Yé-yé was a style of pop music that emerged from France, Italy and Spain in the early 1960s. The term "yé-yé" was derived from the English term "yeah! yeah!", popularized by British Beat music bands such as the Beatles. The style expanded worldwide, due to the success of figures such as the French singer-songwriter Serge Gainsbourg.

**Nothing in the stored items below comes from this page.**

Lemma insert_middle {A} (pre : list A) d d' post :
  <[length pre := d']> (pre ++ d :: post) = pre ++ d' :: post.
Proof. induction pre; simpl; [reflexivity | f_equal; assumption]. Qed.

(** A step on the document at position [length pre]. *)
Lemma perform_at (self : Classifier) ev f pre d post tr fl :
  action self ev = Some (length pre, f) ->
  perform self ev (mkOutcome (pre ++ d :: post) tr fl) =
  mkOutcome (pre ++ fst (f d) :: post) (tr ++ [ev]) (snd (f d)).
Proof.
  intros Ha. unfold perform. rewrite Ha. simpl.
  rewrite lookup_middle. destruct (f d) as [d' r]. simpl.
  rewrite insert_middle. reflexivity.
Qed.

(** The loop from position [length pre] on does what running the steps of
    the remaining documents one by one does. *)
Lemma classify_loop_schedule (self : Classifier) docs :
  forall pre tr,
    run_schedule self (flat_map steps_of (seq (length pre) (length docs)))
      (mkOutcome (pre ++ docs) tr None)
    = mkOutcome
        (pre ++ documents_after (classify_loop self (length pre) docs tr))
        (trace (classify_loop self (length pre) docs tr))
        (failure (classify_loop self (length pre) docs tr)).
Proof.
  induction docs as [|d docs IH]; intros pre tr.
  - reflexivity.
  - cbn [length seq flat_map classify_loop steps_of app run_schedule].
    rewrite classify_document_run.
    rewrite (perform_at self _ parse_doc) by reflexivity.
    destruct (parse_doc d) as [d1 [r|]]; cbn [fst snd failure]; [reflexivity |].
    rewrite (perform_at self _ convert_doc) by reflexivity.
    destruct (convert_doc d1) as [d2 [r|]]; cbn [fst snd failure];
      [rewrite <- !app_assoc; reflexivity |].
    rewrite (perform_at self _ (negdetect_detect (detect (detector self))))
      by reflexivity.
    destruct (negdetect_detect (detect (detector self)) d2) as [d3 [r|]];
      cbn [fst snd failure]; [rewrite <- !app_assoc; reflexivity |].
    rewrite (perform_at self _ del_sentences) by reflexivity.
    destruct (del_sentences d3) as [d4 [r|]]; cbn [fst snd failure];
      [rewrite <- !app_assoc; reflexivity |].
    cbn [documents_after trace failure].
    rewrite <- !app_assoc. cbn [app].
    replace (pre ++ d4 :: docs) with ((pre ++ [d4]) ++ docs)
      by (rewrite <- app_assoc; reflexivity).
    replace (S (length pre)) with (length (pre ++ [d4]))
      by (rewrite length_app; simpl; lia).
    rewrite (IH (pre ++ [d4])). rewrite <- app_assoc. reflexivity.
Qed.

(** Every step of the schedule occurs in it once. *)
Lemma steps_from ev n :
  forall i, In ev (flat_map steps_of (seq i n)) ->
  exists j, (i <= j)%nat /\ In ev (steps_of j).
Proof.
  induction n as [|n IH]; intros i; simpl; [tauto |].
  intros [H|[H|[H|[H|H]]]];
    try (exists i; split; [lia | rewrite <- H; simpl; tauto]).
  destruct (IH (S i) H) as (j & Hj & Hin). exists j. split; [lia | exact Hin].
Qed.

Lemma NoDup_steps n : forall i, List.NoDup (flat_map steps_of (seq i n)).
Proof.
  induction n as [|n IH]; intros i; simpl; [constructor |].
  assert (forall ev, In ev (steps_of i) ->
                     ~ In ev (flat_map steps_of (seq (S i) n))) as Hfresh.
  { intros ev Hev Hin. apply steps_from in Hin as (j & Hj & Hin).
    simpl in Hev, Hin.
    destruct Hev as [<-|[<-|[<-|[<-|[]]]]];
      destruct Hin as [[=]|[[=]|[[=]|[[=]|[]]]]]; lia. }
  repeat constructor; try apply IH;
    try (apply Hfresh; simpl; tauto);
    simpl; intros Hin;
    repeat (destruct Hin as [[=]|Hin]);
    revert Hin; apply Hfresh; simpl; tauto.
Qed.

Lemma NoDup_schedule (self : Classifier) n : List.NoDup (schedule self n).
Proof.
  unfold schedule. destruct (verbose self); simpl; [|apply NoDup_steps].
  constructor; [|apply NoDup_steps].
  intros Hin. apply steps_from in Hin as (j & _ & Hin).
  simpl in Hin. destruct Hin as [[=]|[[=]|[[=]|[[=]|[]]]]].
Qed.
(** C7. [classify] does what running the schedule does: the steps parse,
    convert, detect (with the classifier's detector handed to the
    aggregation routine) and discard, for the documents in collection
    order, each step once, ending at the first step that raises, whose
    exception is the outcome. What it has done is always a beginning of
    the schedule, the whole schedule when nothing is raised, and holds no
    step twice. *)
Theorem classify_runs_schedule (self : Classifier) (collection : BioCCollection) :
  classify self collection =
    run_schedule self (schedule self (length (documents collection)))
      (mkOutcome (documents collection) [] None) /\
  (exists rest,
     schedule self (length (documents collection))
     = trace (classify self collection) ++ rest) /\
  (failure (classify self collection) = None ->
   trace (classify self collection)
   = schedule self (length (documents collection))) /\
  List.NoDup (trace (classify self collection)).
Proof.
  assert (exists rest,
            schedule self (length (documents collection))
            = trace (classify self collection) ++ rest) as Hprefix
    by (unfold classify, schedule; apply classify_loop_trace).
  split; [|split; [exact Hprefix |split]]; cycle 2.
  { destruct Hprefix as [rest Hrest].
    pose proof (NoDup_schedule self (length (documents collection))) as Hnd.
    rewrite Hrest in Hnd. apply NoDup_app_remove_r in Hnd. exact Hnd. }
  all: unfold classify, schedule.
  - pose proof (classify_loop_schedule self (documents collection) []) as H.
    simpl in H.
    destruct (verbose self); cbn [app run_schedule perform action failure
      documents_after trace]; rewrite H;
      destruct (classify_loop self 0 (documents collection) _); reflexivity.
  - intros Hf. apply classify_loop_ok in Hf as (_ & Htr). exact Htr.
Qed.
(** * The hyperkit machine driver of minikube

    A shallow embedding of [pkg/minikube/drivers/hyperkit/driver.go].

    The driver is a thin sequencing layer over collaborators it does not
    own: the file system, the process table, the hyperkit launcher, the
    lease table.  Every call to such a collaborator is an event; a run of
    a driver method is a function from the history of events so far to
    its result and the extended history.  The answers of the collaborators
    are given by a [Host], which may depend on the whole history.

    [Create] and [extractKernel] prepare the machine directory before
    [Start]; their collaborators are recorded in a journal that [Start]
    continues. *)

From Stdlib Require Import String Ascii List ZArith Bool Arith Lia.
Import ListNotations.
Local Open Scope string_scope.
Local Open Scope list_scope.
Local Open Scope Z_scope.

Set Implicit Arguments.

(** ** Values of the Go program *)

(** Go's [error] values, as far as the driver builds or inspects them. *)
Inductive error : Type :=
| Errno (errno : Z)                          (* syscall.Errno *)
| errorString (s : string)                   (* errors.New *)
| PathError (op path : string) (err : error) (* os.PathError *)
| RetriableError (Err : error)               (* commonutil.RetriableError *)
| Errorf (format : string) (arg : error).    (* fmt.Errorf with one %v *)

Definition EPERM : Z := 1.
Definition ENOENT : Z := 2.
Definition ESRCH : Z := 3.

(** [os.ErrNotExist] *)
Definition ErrNotExist : error := errorString "file does not exist".

Definition error_is_ENOENT_or_ErrNotExist (e : error) : bool :=
  match e with
  | Errno n => n =? ENOENT
  | errorString s => String.eqb s "file does not exist"
  | _ => false
  end.

(** [os.IsNotExist]: looks through one [os.PathError]. *)
Definition os_IsNotExist (err : option error) : bool :=
  match err with
  | None => false
  | Some (PathError _ _ e) => error_is_ENOENT_or_ErrNotExist e
  | Some e => error_is_ENOENT_or_ErrNotExist e
  end.

(** [syscall.Signal] is an [int]. *)
Definition Signal := Z.
Definition SIGKILL : Signal := 9.
Definition SIGTERM : Signal := 15.

(** [time.Duration] counts nanoseconds. *)
Definition Duration := Z.
Definition Second : Duration := 1000000000.
(** ** The recorded mission profile *)

(** A finished mission is returned as it is. *)
Lemma mission_update_finished
  (dt : R) (a : Aircraft.t) (m : MissionProfile.t) :
  mission_wf m ->
  MissionProfile.current_segment_index m = segment_count ->
  MissionProfile.update dt (a, m) = Some (a, m).
Proof.
  intros Hwf Hi.
  destruct (wf_segments m Hwf) as (g0 & g1 & g2 & g3 & g4 & g5 & Hs & _).
  unfold MissionProfile.update. rewrite Hs, Hi. cbn.
  now rewrite orb_true_r.
Qed.

Lemma default_static_name (g : MissionSegment.t) :
  In (static g) (map static MissionProfile.create_default_mission) ->
  In (MissionSegment.name g)
     (map MissionSegment.name MissionProfile.create_default_mission).
Proof.
  intros Hin. cbn in Hin. unfold static in Hin.
  destruct Hin as [H | [H | [H | [H | [H | [H | []]]]]]];
    injection H as En _ _ _ _; rewrite <- En; cbn; tauto.
Qed.

Lemma mission_update_profile
  (dt : R) (a : Aircraft.t) (m : MissionProfile.t) :
  mission_wf m -> profile_ok m -> 0 <= dt ->
  exists a' m',
    MissionProfile.update dt (a, m) = Some (a', m')
    /\ mission_wf m' /\ profile_ok m'.
Proof.
  intros Hwf Hp Hdt.
  destruct (mission_update_step dt a m Hwf) as (a' & m' & U & Hwf' & _).
  exists a', m'. split; [exact U |]. split; [exact Hwf' |].
  pose proof Hwf as (_ & Hle & _).
  destruct (Nat.eq_dec (MissionProfile.current_segment_index m) segment_count)
    as [Hi | Hi].
  { rewrite (mission_update_finished dt a m Hwf Hi) in U.
    injection U as <- <-. exact Hp. }
  destruct (mission_update_current dt a m Hwf)
    as (g & a1 & g' & m1 & Hl & Hc & Hst & E & U1 & _ & _ & _ & Ht & _ & Hpd);
    [lia |].
  rewrite U1 in U. injection U as _ <-.
  assert (Hn : In (MissionSegment.name g')
                  (map MissionSegment.name
                       MissionProfile.create_default_mission)).
  { apply default_static_name.
    destruct (execute_segment_static _ _ _ _ _ E) as (-> & _).
    apply list_elem_of_In. eapply list_elem_of_lookup_2, Hst. }
  destruct Hp as (P1 & P2 & P3 & P4 & P5 & P6).
  unfold profile_ok. rewrite Hpd, Ht. cbv zeta.
  assert (Hm : (py_int (MissionProfile.total_time m)
                <= py_int (MissionProfile.total_time m + dt))%Z)
    by (apply py_int_mono; lra).
  destruct (Z.ltb _ _) eqn:Hlt; cbn [MissionProfile.p_altitude
    MissionProfile.p_range MissionProfile.p_fuel MissionProfile.p_segments].
  - apply Z.ltb_lt in Hlt. rewrite !length_app. cbn [length].
    repeat split; try lia; try lra.
    apply Forall_app. split; [exact P6 | apply Forall_singleton; exact Hn].
  - repeat split; try assumption; try lia; lra.
Qed.

(** X16 (mission.py, [record_profile_data] inside [MissionProfile.update]):
    along any sequence of update calls with time steps that are not
    negative, from a well-formed mission whose profile is in order (the
    initial mission is one), every call returns and the four lists of the
    profile stay equally long, hold at most one sample per whole second of
    mission time, and the recorded segment names are always names of the
    six segments: the 'COMPLETE' branch of [record_profile_data] is never
    taken. *)
Theorem profile_samples_in_order
  (steps : list (R * Aircraft.t)) (m : MissionProfile.t) :
  mission_wf m -> profile_ok m ->
  Forall (fun step => 0 <= fst step) steps ->
  exists m',
    MissionProfile.updates steps m = Some m'
    /\ profile_ok m'
    /\ ~ In "COMPLETE"%string
         (MissionProfile.p_segments (MissionProfile.profile_data m')).
Proof.
  intros Hwf Hp Hs. revert m Hwf Hp.
  induction Hs as [| [dt a] rest Hdt _ IH]; intros m Hwf Hp.
  - exists m. split; [reflexivity |]. split; [exact Hp |].
    destruct Hp as (_ & _ & _ & _ & _ & P6). rewrite Forall_forall in P6.
    intros Hin. apply list_elem_of_In, P6 in Hin. cbn in Hin.
    repeat destruct Hin as [Hin | Hin]; try discriminate Hin. exact Hin.
  - destruct (mission_update_profile dt a m Hwf Hp Hdt)
      as (a' & m1 & U & Hwf1 & Hp1).
    destruct (IH m1 Hwf1 Hp1) as (m' & R & Hk).
    exists m'. split; [| exact Hk].
    cbn [MissionProfile.updates]. rewrite U. exact R.
Qed.

Lemma profile_samples_in_order_witness :
  exists m',
    MissionProfile.updates [(2, aircraft_at 50); (1, aircraft_at 60)]
      MissionProfile.init = Some m'
    /\ profile_ok m'
    /\ ~ In "COMPLETE"%string
         (MissionProfile.p_segments (MissionProfile.profile_data m')).
Proof.
  apply profile_samples_in_order.
  - exact init_mission_wf.
  - unfold profile_ok. cbn.
    repeat split; try lra; try (apply Forall_nil; exact I).
    unfold py_int. destruct (Rle_dec 0 0); [| lra].
    change 0 with (IZR 0). rewrite ZfloorZ. lia.
  - repeat constructor; cbn; lra.
Defined.

(** * Further properties of the world *)

Lemma sum_squares_zero (x y z : R) :
  x * x + y * y + z * z = 0 <-> x = 0 /\ y = 0 /\ z = 0.
Proof.
  split.
  - intros H. repeat split; nra.
  - intros (-> & -> & ->). lra.
Qed.

Lemma axis_gap_nonneg (lo hi x : R) : 0 <= Rmax (Rmax (lo - x) 0) (x - hi).
Proof.
  unfold Rmax. repeat destruct (Rle_dec _ _); lra.
Qed.

Lemma axis_gap_zero (lo hi x : R) :
  Rmax (Rmax (lo - x) 0) (x - hi) = 0 <-> lo <= x <= hi.
Proof.
  unfold Rmax. repeat destruct (Rle_dec _ _); split; intros; lra.
Qed.
(** * SecureBox: the cryptographic data model of [src/models.py]

    A shallow embedding of the classes [SymmetricKey], [Container] and
    [Vault], and the properties of the encrypt / load life cycle.

    Conventions of the embedding.
    - A Python [bytes] value is a [list ascii] (one [ascii] per byte).
    - A Python [str] is a [string] holding its UTF-8 encoding, so
      [str.encode('utf-8')] is a change of type and [bytes.decode('utf-8')]
      is a validity check. Strings with lone surrogates have no UTF-8
      encoding and are outside the model.
    - A Python [int] is a [Z].
    - A [dict] is an association list in insertion order.
    - Exceptions are values of [exn]; a computation returns [Ok] or [Raise].
    - Module state ([Container.next_id], the random source) is threaded
      through a state-and-exception monad [M].
    - What the code calls and does not define (PBKDF2, HMAC-SHA256, the AES
      block permutation, base64, the [json] codec, and the built-in [int] on
      a [str]) are the fields of a record [Primitives]; what is assumed of
      them is stated in [PrimitivesOk].
    - An attribute holds what the code stores in it: [Container.name] is
      whatever object [set_name] was given, which after [from_data] is any
      value that [json.loads] returns. Parameters that the code annotates as
      [str] or [int] are strings and integers. *)

From Stdlib Require Import ZArith List String Ascii Bool Lia Arith.
From Stdlib Require Import DecimalString DecimalZ.
From Stdlib Require Import Sorting.Sorted Sorting.Permutation.
Import ListNotations.

Set Implicit Arguments.
Set Warnings "-register-all".

Local Open Scope string_scope.
Local Open Scope list_scope.

(** ** Python values *)

Definition byte := ascii.
Definition bytes := list byte.

(** [str.encode('utf-8')] on a string held as UTF-8. *)
Definition encode_utf8 (s : string) : bytes := list_ascii_of_string s.

Definition code (b : byte) : nat := nat_of_ascii b.

Definition in_range (lo hi : nat) (b : byte) : bool :=
  (lo <=? code b)%nat && (code b <=? hi)%nat.

Definition is_cont : byte -> bool := in_range 128 191.

(** Well-formed UTF-8 (RFC 3629), as the strict decoder of CPython accepts
    it: no overlong forms, no surrogates, nothing above U+10FFFF. *)
Fixpoint utf8_valid (l : bytes) : bool :=
  match l with
  | [] => true
  | b0 :: t0 =>
    if in_range 0 127 b0 then utf8_valid t0
    else match t0 with
    | [] => false
    | b1 :: t1 =>
      if in_range 194 223 b0 then is_cont b1 && utf8_valid t1
      else match t1 with
      | [] => false
      | b2 :: t2 =>
        if in_range 224 224 b0 then in_range 160 191 b1 && is_cont b2 && utf8_valid t2
        else if in_range 225 236 b0 then is_cont b1 && is_cont b2 && utf8_valid t2
        else if in_range 237 237 b0 then in_range 128 159 b1 && is_cont b2 && utf8_valid t2
        else if in_range 238 239 b0 then is_cont b1 && is_cont b2 && utf8_valid t2
        else match t2 with
        | [] => false
        | b3 :: t3 =>
          if in_range 240 240 b0 then
            in_range 144 191 b1 && is_cont b2 && is_cont b3 && utf8_valid t3
          else if in_range 241 243 b0 then
            is_cont b1 && is_cont b2 && is_cont b3 && utf8_valid t3
          else if in_range 244 244 b0 then
            in_range 128 143 b1 && is_cont b2 && is_cont b3 && utf8_valid t3
          else false
        end
      end
    end
  end.

(** The strings that stand for a Python [str]: those that are UTF-8. *)
Definition is_str (s : string) : bool := utf8_valid (encode_utf8 s).

(** [str.isascii()]: what [hmac.compare_digest] demands of [str] arguments. *)
Definition is_ascii (s : string) : bool :=
  forallb (in_range 0 127) (list_ascii_of_string s).

(** Exceptions raised by the modelled code and by the libraries it calls.
    All are subclasses of [Exception]. *)
Inductive exn : Type :=
| ValueError (msg : string)
| TypeError (msg : string)
| KeyError (msg : string)
| AttributeError (msg : string)
| UnicodeDecodeError
| JSONDecodeError
| BinasciiError
| FileNotFoundError
| PermissionError
| IsADirectoryError
| OSError (msg : string)
| RecursionError
| LoadContainerError (msg : string)
| LoadVaultError (msg : string).

Inductive result (A : Type) : Type :=
| Ok (a : A)
| Raise (e : exn).
Arguments Ok {A} a.
Arguments Raise {A} e.

(** [bytes.decode('utf-8')]. *)
Definition decode_utf8 (b : bytes) : result string :=
  if utf8_valid b then Ok (string_of_list_ascii b) else Raise UnicodeDecodeError.

(** What [json.load] / [json.loads] return (numbers restricted to ints). *)
Inductive json : Type :=
| JNull
| JBool (b : bool)
| JNum (z : Z)
| JStr (s : string)
| JList (l : list json)
| JDict (d : list (string * json)).

(** ** Dictionaries in insertion order *)

Section Dict.
Variables (K V : Type) (keq : K -> K -> bool).

Fixpoint dict_get (d : list (K * V)) (k : K) : option V :=
  match d with
  | [] => None
  | (k', v) :: t => if keq k' k then Some v else dict_get t k
  end.

(** [d[k] = v]: an existing key keeps its place. *)
Fixpoint dict_set (d : list (K * V)) (k : K) (v : V) : list (K * V) :=
  match d with
  | [] => [(k, v)]
  | (k', v') :: t => if keq k' k then (k', v) :: t else (k', v') :: dict_set t k v
  end.

(** [d.pop(k)] without the [KeyError]: the callers test membership. *)
Fixpoint dict_remove (d : list (K * V)) (k : K) : list (K * V) :=
  match d with
  | [] => []
  | (k', v') :: t => if keq k' k then t else (k', v') :: dict_remove t k
  end.

(** [{k: v for k, v in items}]. *)
Definition dict_of_items (items : list (K * V)) : list (K * V) :=
  fold_left (fun d kv => dict_set d (fst kv) (snd kv)) items [].

(** [d1 | d2]. *)
Definition dict_union (d1 d2 : list (K * V)) : list (K * V) :=
  fold_left (fun d kv => dict_set d (fst kv) (snd kv)) d2 d1.

Definition dict_keys (d : list (K * V)) : list K := map fst d.
Definition dict_values (d : list (K * V)) : list V := map snd d.
End Dict.

(** [j[k]] for a string key [k]. *)
Definition getitem (j : json) (k : string) : result json :=
  match j with
  | JDict d =>
    match dict_get String.eqb d k with
    | Some v => Ok v
    | None => Raise (KeyError k)
    end
  | JList _ => Raise (TypeError "list indices must be integers or slices, not str")
  | JStr _ => Raise (TypeError "string indices must be integers, not 'str'")
  | _ => Raise (TypeError "object is not subscriptable")
  end.

(** [type(j).__name__] *)
Definition py_type_name (j : json) : string :=
  match j with
  | JNull => "NoneType"
  | JBool _ => "bool"
  | JNum _ => "int"
  | JStr _ => "str"
  | JList _ => "list"
  | JDict _ => "dict"
  end.

(** The [AttributeError] of [j.attr] on a value without that attribute. *)
Definition no_attribute (j : json) (attr : string) : exn :=
  AttributeError ("'" ++ py_type_name j ++ "' object has no attribute '" ++ attr ++ "'").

The Yé-yé team was the name given to the generation of all-Spanish Real Madrid players that dominated Spanish football in the 1960s. The team was captained by the veteran player Francisco Gento who won the European Cup 5 times with Alfredo Di Stefano in the 1950s. He would lead a group of younger players that included José Araquistáin, Pachín, Pedro de Felipe, Manuel Sanchís, Pirri, Ignacio Zoco, Fernando Serena, Amancio Amaro, Ramón Grosso and Manuel Velázquez. This group of younger players sometimes were considered to be hippies because they wore longer hair than the previous generation. The name "Yé-yé" came from the "Yeah, yeah, yeah" chorus in The Beatles' song " She Loves You" after four members of the team posed for Marca impersonating the Beatles. "Yé-yé" was also how youngsters were called in Spain in the sixties when Beatlemania was catching on around the world, as well as a musical style popular in Spain in that decade.
The transformation of the team began in 1959 when Miguel Muñoz became the coach of Real Madrid. As a player, he captained Real Madrid as they won the European Cup in 1956 and 1957. The team he played with was built with the best foreign talents Real Madrid could buy. The team he built as the coach of Real Madrid was composed of Spanish players entirely. They dominated La Liga, winning the competition 9 times. This included a five in a row sequence. They won the European Cup in 1966 at Brussels' Heysel Stadium by coming from behind to beat Partizan Belgrade 2-1.